I had a friend breaking up with a very sensitive chavrusa. He (my friend) happens to be a very funny guy. One day, with as much obviously fake pomp as he could muster, he said to the chavrusa "It's not you - it's me." The humor of the bad cliche broke the tension, and the chavrusa he broke up with actually told me about it with a positive association because of the humor. That worked for him, probably won't work in every situation.

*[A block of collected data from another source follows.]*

(** * dcgm-exporter: the HPC enrichment stage and the metrics renderer

    A shallow embedding of
      - [internal/pkg/transformation/hpc.go]: [hpcMapper.Process],
        [FindMIGUUID], [readFile], [getGPUFiles], and the legacy
        [PUSlurmMapper.Process] with [CollectJobInfo];
      - [internal/pkg/rendermetrics/render_metrics.go]: [RenderGroup],
        [RenderSlurm] and the five text templates;
    together with the parts of Go's [strings] and [strconv] packages that
    the code calls.

    Go strings are byte sequences and are modelled by [string]; Go [int] and
    [uint] are 64 bits wide and are modelled by [Z] with the wrap-around
    written out; a call returns, exits the process or panics ([Outcome]);
    Go maps are [gmap]s, and the maps that a [Metric] points to live in an
    explicit store, so that sharing between the copies of a sample is
    visible.

    The file has three parts: the embedding (one module per Go package),
    the vocabulary of the properties (modules [Spec] and [Notions]) with
    some concrete inputs (module [Inputs]), and the properties themselves. *)

From Stdlib Require Import ZArith String Ascii List Lia DecimalString.
From Stdlib Require PrimFloat Uint63 DecimalPos.
From stdpp Require Import gmap strings list fin_maps sorting.

Open Scope Z_scope.

(* ===================================================================== *)
(** ** Go's [strings] package                                             *)
(* ===================================================================== *)

Module Strings.

(** [strings.Contains(s, substr)]: [substr] occurs somewhere in [s]. *)
Fixpoint Contains (s substr : string) : bool :=
  String.prefix substr s ||
  match s with
  | EmptyString => false
  | String _ s' => Contains s' substr
  end.

(** [strings.Split(s, sep)] for a separator of one byte.  The result is
    never empty: a string without separator yields the one-element slice
    holding the string itself, and [n] separators yield [n+1] pieces. *)
Fixpoint Split (s : string) (sep : ascii) : list string :=
  match s with
  | EmptyString => [EmptyString]
  | String c s' =>
      if Ascii.eqb c sep then EmptyString :: Split s' sep
      else match Split s' sep with
           | t :: ts => String c t :: ts
           | [] => [String c EmptyString]
           end
  end.

(** The byte [c] occurs in [s]. *)
Fixpoint HasByte (c : ascii) (s : string) : bool :=
  match s with
  | EmptyString => false
  | String c' s' => Ascii.eqb c' c || HasByte c s'
  end.

End Strings.

(* ===================================================================== *)
(** ** Go's [strconv] package and [fmt.Sprintf("%d")]                     *)
(* ===================================================================== *)

Module Strconv.

Inductive NumError := ErrSyntax | ErrRange.

Definition maxUint64 : Z := 2 ^ 64 - 1.
Definition IntSize : Z := 64.

Definition byteVal (c : ascii) : Z := Z.of_N (N_of_ascii c).

Definition isDigit (c : ascii) : bool :=
  (48 <=? byteVal c) && (byteVal c <=? 57).

(** The digit loop of [ParseUint] in base 10 (no underscores: the base is
    given explicitly).  A byte that is not a decimal digit is a syntax
    error with value 0; an overflow stops the loop at once with the
    largest value and a range error. *)
Fixpoint parseUintLoop (maxVal : Z) (s : string) (n : Z) : Z * option NumError :=
  match s with
  | EmptyString => (n, None)
  | String c s' =>
      if isDigit c then
        let d := byteVal c - 48 in
        if n >=? maxUint64 / 10 + 1 then (maxVal, Some ErrRange)
        else
          let n10 := n * 10 in
          let n1 := (n10 + d) mod 2 ^ 64 in
          if (n1 <? n10) || (n1 >? maxVal) then (maxVal, Some ErrRange)
          else parseUintLoop maxVal s' n1
      else (0, Some ErrSyntax)
  end.

(** [strconv.ParseUint(s, 10, bitSize)]; [bitSize = 0] means [IntSize]. *)
Definition ParseUint (s : string) (bitSize : Z) : Z * option NumError :=
  match s with
  | EmptyString => (0, Some ErrSyntax)
  | _ =>
      let bitSize := if bitSize =? 0 then IntSize else bitSize in
      parseUintLoop (2 ^ bitSize - 1) s 0
  end.

(** [strconv.ParseInt(s, 10, bitSize)]. *)
Definition ParseInt (s : string) (bitSize : Z) : Z * option NumError :=
  match s with
  | EmptyString => (0, Some ErrSyntax)
  | String c s' =>
      let neg := Ascii.eqb c "-" in
      let body := if Ascii.eqb c "+" || neg then s' else s in
      match ParseUint body bitSize with
      | (_, Some ErrSyntax) => (0, Some ErrSyntax)
      | (un, _) =>
          let bitSize := if bitSize =? 0 then IntSize else bitSize in
          let cutoff := 2 ^ (bitSize - 1) in
          if negb neg && (un >=? cutoff) then (cutoff - 1, Some ErrRange)
          else if neg && (un >? cutoff) then (- cutoff, Some ErrRange)
          else (if neg then - un else un, None)
      end
  end.

(** The fast path of [Atoi]: at most 18 bytes, so the value fits. *)
Fixpoint atoiDigits (s : string) (n : Z) : option Z :=
  match s with
  | EmptyString => Some n
  | String c s' =>
      if isDigit c then atoiDigits s' (n * 10 + (byteVal c - 48)) else None
  end.

(** [strconv.Atoi(s)] on a 64-bit platform. *)
Definition Atoi (s : string) : Z * option NumError :=
  let sLen := Z.of_nat (String.length s) in
  if (0 <? sLen) && (sLen <? 19) then
    match s with
    | EmptyString => (0, Some ErrSyntax)
    | String c s' =>
        let signed := Ascii.eqb c "-" || Ascii.eqb c "+" in
        let body := if signed then s' else s in
        if signed && (Z.of_nat (String.length body) <? 1) then (0, Some ErrSyntax)
        else match atoiDigits body 0 with
             | None => (0, Some ErrSyntax)
             | Some n => (if Ascii.eqb c "-" then - n else n, None)
             end
    end
  else ParseInt s 0.

(** Arithmetic on Go's 64-bit [int] wraps around. *)
Definition wrapInt (z : Z) : Z := (z + 2 ^ 63) mod 2 ^ 64 - 2 ^ 63.

(** [fmt.Sprintf("%d", z)]. *)
Definition FormatInt (z : Z) : string := NilZero.string_of_int (Z.to_int z).

End Strconv.

(* ===================================================================== *)
(** ** Outcomes of a Go call                                              *)
(* ===================================================================== *)

(** Why [logrus.Fatalf] was called (it logs and then exits the process). *)
Inductive Fatal :=
| GPUIdNotInteger (gpu : string)
| GPUIdTooBig (gpu : string) (count : Z)
| InstanceIdNotInteger (gpu instanceId : string).

(** A call returns, or the process exits in [logrus.Fatalf], or the
    run-time system panics (index out of range, write to a nil map). *)
Inductive Outcome (A : Type) :=
| Return (a : A)
| Exit (why : Fatal)
| Panic.
Arguments Return {A} a.
Arguments Exit {A} why.
Arguments Panic {A}.

#[export] Instance Outcome_ret : MRet Outcome := @Return.
#[export] Instance Outcome_bind : MBind Outcome := fun A B f c =>
  match c with
  | Return a => f a
  | Exit why => Exit why
  | Panic => Panic
  end.

(** A [for ... range] loop whose body may exit or panic. *)
Fixpoint forRange {A S : Type} (body : S -> A -> Outcome S) (l : list A) (s : S)
  : Outcome S :=
  match l with
  | [] => Return s
  | a :: l' => s' ← body s a; forRange body l' s'
  end.

(** Go's [error] values are opaque here; they are told apart by their text. *)
Definition error := string.

(* ===================================================================== *)
(** ** The value model                                                    *)
(* ===================================================================== *)

Module counters.

(** Modelled from the spec: the struct [Counter] is declared outside the
    source files at hand (the spec's CounterDefinition); it has the fields
    that the two source files read.  [Multiplier] is a Go [int]. *)
Record Counter := {
  FieldID : Z;
  FieldName : string;
  PromType : string;
  Help : string;
  AlterFieldName : string;
  AlterHelp : string;
  Multiplier : Z
}.

End counters.

Module collector.

(** A Go map value is a reference.  [Labels] and [Attributes] are therefore
    addresses into a store of maps; an address that the store does not hold
    is the nil map (reads give the zero value, a write panics). *)
Abbreviation loc := nat.
Abbreviation Heap := (gmap nat (gmap string string)).

(** Modelled from the spec: the struct [Metric] is declared outside the
    source files at hand (the spec's Sample); it has the fields that the two
    source files read and write. *)
Record Metric := {
  Counter : counters.Counter;
  Value : string;
  GPU : string;
  GPUUUID : string;
  GPUDevice : string;
  GPUModelName : string;
  GPUPCIBusID : string;
  UUID : string;
  MigProfile : string;
  GPUInstanceID : string;
  Hostname : string;
  Labels : loc;
  Attributes : loc;
  AlterValue : string;
  AlterUUID : string
}.

(** [m.AlterValue = v], [m.AlterUUID = u] on a struct value. *)
Definition setAlterValue (m : Metric) (v : string) : Metric :=
  {| Counter := Counter m; Value := Value m; GPU := GPU m; GPUUUID := GPUUUID m;
     GPUDevice := GPUDevice m; GPUModelName := GPUModelName m;
     GPUPCIBusID := GPUPCIBusID m; UUID := UUID m; MigProfile := MigProfile m;
     GPUInstanceID := GPUInstanceID m; Hostname := Hostname m;
     Labels := Labels m; Attributes := Attributes m;
     AlterValue := v; AlterUUID := AlterUUID m |}.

If you are in a situation where you could switch subjects and are comfortable doing so, you could say that you are switching topics and therefore won't be able to continue. If you are worried that he may be willing to switch along with you, you could line up a chavrusa before you tell him. I once had a friend who switched what shiur he was in in order to switch chavrusas. This depends on how flexible you are in your learning material.

When I broke up with chavrusas, I was very straight-forward, although I tried to find things to say that weren't objectively negative about him. I would point out differences in our learning styles or preferences, and perhaps point out that we as a unit were not getting so much done. This worked for me, but I always had very good friendships with my chavrusas.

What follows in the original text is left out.